> Task prompt: Pick every line out of the entries below that has the string "None", and copy it.
====== Records shown
(** * GPIO lab program: LED pattern selector and display routines

    A shallow embedding of the LED driver and pattern code of [GPIO.c] (TI
    MSP432 LaunchPad with the PMOD SWT slide switches and the PMOD 8LD LED
    bank): the output functions, the switch status function, the five
    display routines and [LED_Controller].  The port output registers are
    8-bit values kept in a record, the volatile switch input register is a
    stream of samples, and every register write, blocking delay and switch
    sample is appended to a chronological trace.  The routines are written in
    a small state monad whose computations stop early when the loop fuel runs
    out (the source has a [while(1)] loop); the world reached so far is kept
    in that case, so that unfinished runs can be observed too. *)

From Stdlib Require Import ZArith List Bool Lia.
Import ListNotations.
Local Open Scope Z_scope.

(** ** Data model *)

(** The ports whose output register the driver writes: P1 (onboard red LED,
    and the pull-ups of the two buttons), P2 (tri-color LED), P9 (PMOD 8LD).
    P10 (PMOD SWT) is only read. *)
Inductive Port : Type := P1 | P2 | P9.

(** What an observer of the board sees, in program order. *)
Inductive Event : Type :=
| EvWrite (p : Port) (v : Z)   (* [p->OUT = v] *)
| EvDelay (ms : Z)             (* [Clock_Delay1ms(ms)] *)
| EvRead (raw : Z).            (* a sample of [P10->IN] *)

(** Register file and environment.  The [OUT] and [IN] registers of a port
    are 8 bits wide (they are declared in the device header [msp.h]).
    [P10_IN k] is the value the volatile input register [P10->IN] holds at
    the [k]-th time the program reads it; [reads] counts the samples taken so
    far. *)
Record World : Type := mkWorld {
  P1_OUT : Z;
  P2_OUT : Z;
  P9_OUT : Z;
  P10_IN : nat -> Z;
  reads : nat;
  trace : list Event
}.

(** Conversion to [uint8_t]. *)
Definition uint8 (v : Z) : Z := v mod 256.

(** ** The monad of register programs

    A computation maps a world to an optional result and the world reached.
    [None] means that the loop fuel was used up before the routine returned;
    the world then holds everything done up to that point. *)
Definition M (A : Type) : Type := World -> option A * World.

Definition ret {A : Type} (a : A) : M A := fun w => (Some a, w).

Definition bind {A B : Type} (c : M A) (k : A -> M B) : M B :=
  fun w =>
    match c w with
    | (Some a, w') => k a w'
    | (None, w') => (None, w')
    end.

Definition out_of_fuel {A : Type} : M A := fun w => (None, w).

Declare Scope gpio_scope.
Delimit Scope gpio_scope with gpio.
Notation "x <- c ;; k" := (bind c (fun x => k))
  (at level 61, c at next level, right associativity) : gpio_scope.
Notation "c ;; k" := (bind c (fun _ => k))
  (at level 61, right associativity) : gpio_scope.
Local Open Scope gpio_scope.

(** Final world and returned value of a run. *)
Definition world_of {A : Type} (r : option A * World) : World := snd r.
Definition value_of {A : Type} (r : option A * World) : option A := fst r.

(** ** Register access primitives *)

Definition emit (e : Event) (w : World) : World :=
  mkWorld (P1_OUT w) (P2_OUT w) (P9_OUT w) (P10_IN w) (reads w) (trace w ++ [e]).

(** Reading an output register returns the value last stored. *)
Definition get_OUT (p : Port) : M Z :=
  fun w =>
    (Some match p with
          | P1 => P1_OUT w
          | P2 => P2_OUT w
          | P9 => P9_OUT w
          end, w).

(** [p->OUT = v]: the value is converted to the 8 bits of the register (this
    is also where an [int] argument such as [led_count] is narrowed). *)
Definition set_OUT (p : Port) (v : Z) : M unit :=
  fun w =>
    let v8 := uint8 v in
    let w' :=
      match p with
      | P1 => mkWorld v8 (P2_OUT w) (P9_OUT w) (P10_IN w) (reads w) (trace w)
      | P2 => mkWorld (P1_OUT w) v8 (P9_OUT w) (P10_IN w) (reads w) (trace w)
      | P9 => mkWorld (P1_OUT w) (P2_OUT w) v8 (P10_IN w) (reads w) (trace w)
      end in
    (Some tt, emit (EvWrite p v8) w').

(** A read of the volatile register [P10->IN]: takes the next sample. *)
Definition get_P10_IN : M Z :=
  fun w =>
    let raw := P10_IN w (reads w) in
    (Some raw,
     emit (EvRead raw)
       (mkWorld (P1_OUT w) (P2_OUT w) (P9_OUT w) (P10_IN w) (S (reads w)) (trace w))).

(** Modelled from the spec: [Clock_Delay1ms] is declared in [inc/Clock.h],
    which is not part of the sources; the spec describes it as a blocking
    delay parameterized in milliseconds.  It changes no register and is
    recorded in the trace. *)
Definition Clock_Delay1ms (ms : Z) : M unit :=
  fun w => (Some tt, emit (EvDelay ms) w).

(** ** Constants of [GPIO.c] *)

Definition RED_LED_OFF : Z := 0x00.
Definition RED_LED_ON : Z := 0x01.

Definition RGB_LED_OFF : Z := 0x00.
Definition RGB_LED_RED : Z := 0x01.
Definition RGB_LED_GREEN : Z := 0x02.
Definition RGB_LED_YELLOW : Z := 0x03.
Definition RGB_LED_BLUE : Z := 0x04.
Definition RGB_LED_PINK : Z := 0x05.
Definition RGB_LED_SKY_BLUE : Z := 0x06.
Definition RGB_LED_WHITE : Z := 0x07.

Definition PMOD_8LD_ALL_OFF : Z := 0x00.
Definition PMOD_8LD_ALL_ON : Z := 0xFF.

(** ** Driver functions of [GPIO.c] *)

(** [P1->OUT = (P1->OUT & 0xFE) | led_value;] *)
Definition LED1_Output (led_value : Z) : M unit :=
  out <- get_OUT P1 ;;
  set_OUT P1 (Z.lor (Z.land out 0xFE) led_value).

(** [return P1->OUT & 0x01;] *)
Definition LED1_Status : M Z :=
  out <- get_OUT P1 ;;
  ret (Z.land out 0x01).

(** [P2->OUT = (P2->OUT & 0xF8) | led_value;] *)
Definition LED2_Output (led_value : Z) : M unit :=
  out <- get_OUT P2 ;;
  set_OUT P2 (Z.lor (Z.land out 0xF8) led_value).

(** [return P2->OUT & 0x07;] *)
Definition LED2_Status : M Z :=
  out <- get_OUT P2 ;;
  ret (Z.land out 0x07).

(** [P9->OUT = led_value; return P9->OUT;] *)
Definition PMOD_8LD_Output (led_value : Z) : M Z :=
  set_OUT P9 led_value ;;
  get_OUT P9.

(** [return P10->IN & 0xF;] *)
Definition Get_PMOD_SWT_Status : M Z :=
  raw <- get_P10_IN ;;
  ret (Z.land raw 0xF).

(** ** Loops

    The body of a loop says whether it ran to its end or executed [break]. *)
Inductive Flow : Type := Continue | Break.

(** How a [for] loop was left: its condition became false, or by [break]. *)
Inductive LoopExit : Type := ExitCond | ExitBreak.

(** [for (i = i0; cond(i); i = next(i)) body(i)], one unit of fuel per
    iteration. *)
Fixpoint for_loop (fuel : nat) (cond : Z -> bool) (next : Z -> Z)
    (body : Z -> M Flow) (i : Z) : M LoopExit :=
  if cond i then
    match fuel with
    | O => out_of_fuel
    | S fuel' =>
        flow <- body i ;;
        match flow with
        | Break => ret ExitBreak
        | Continue => for_loop fuel' cond next body (next i)
        end
    end
  else ret ExitCond.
============
> Worked solution:
    [None] means that the loop fuel was used up before the routine returned;
    | (None, w') => (None, w')
Definition out_of_fuel {A : Type} : M A := fun w => (None, w).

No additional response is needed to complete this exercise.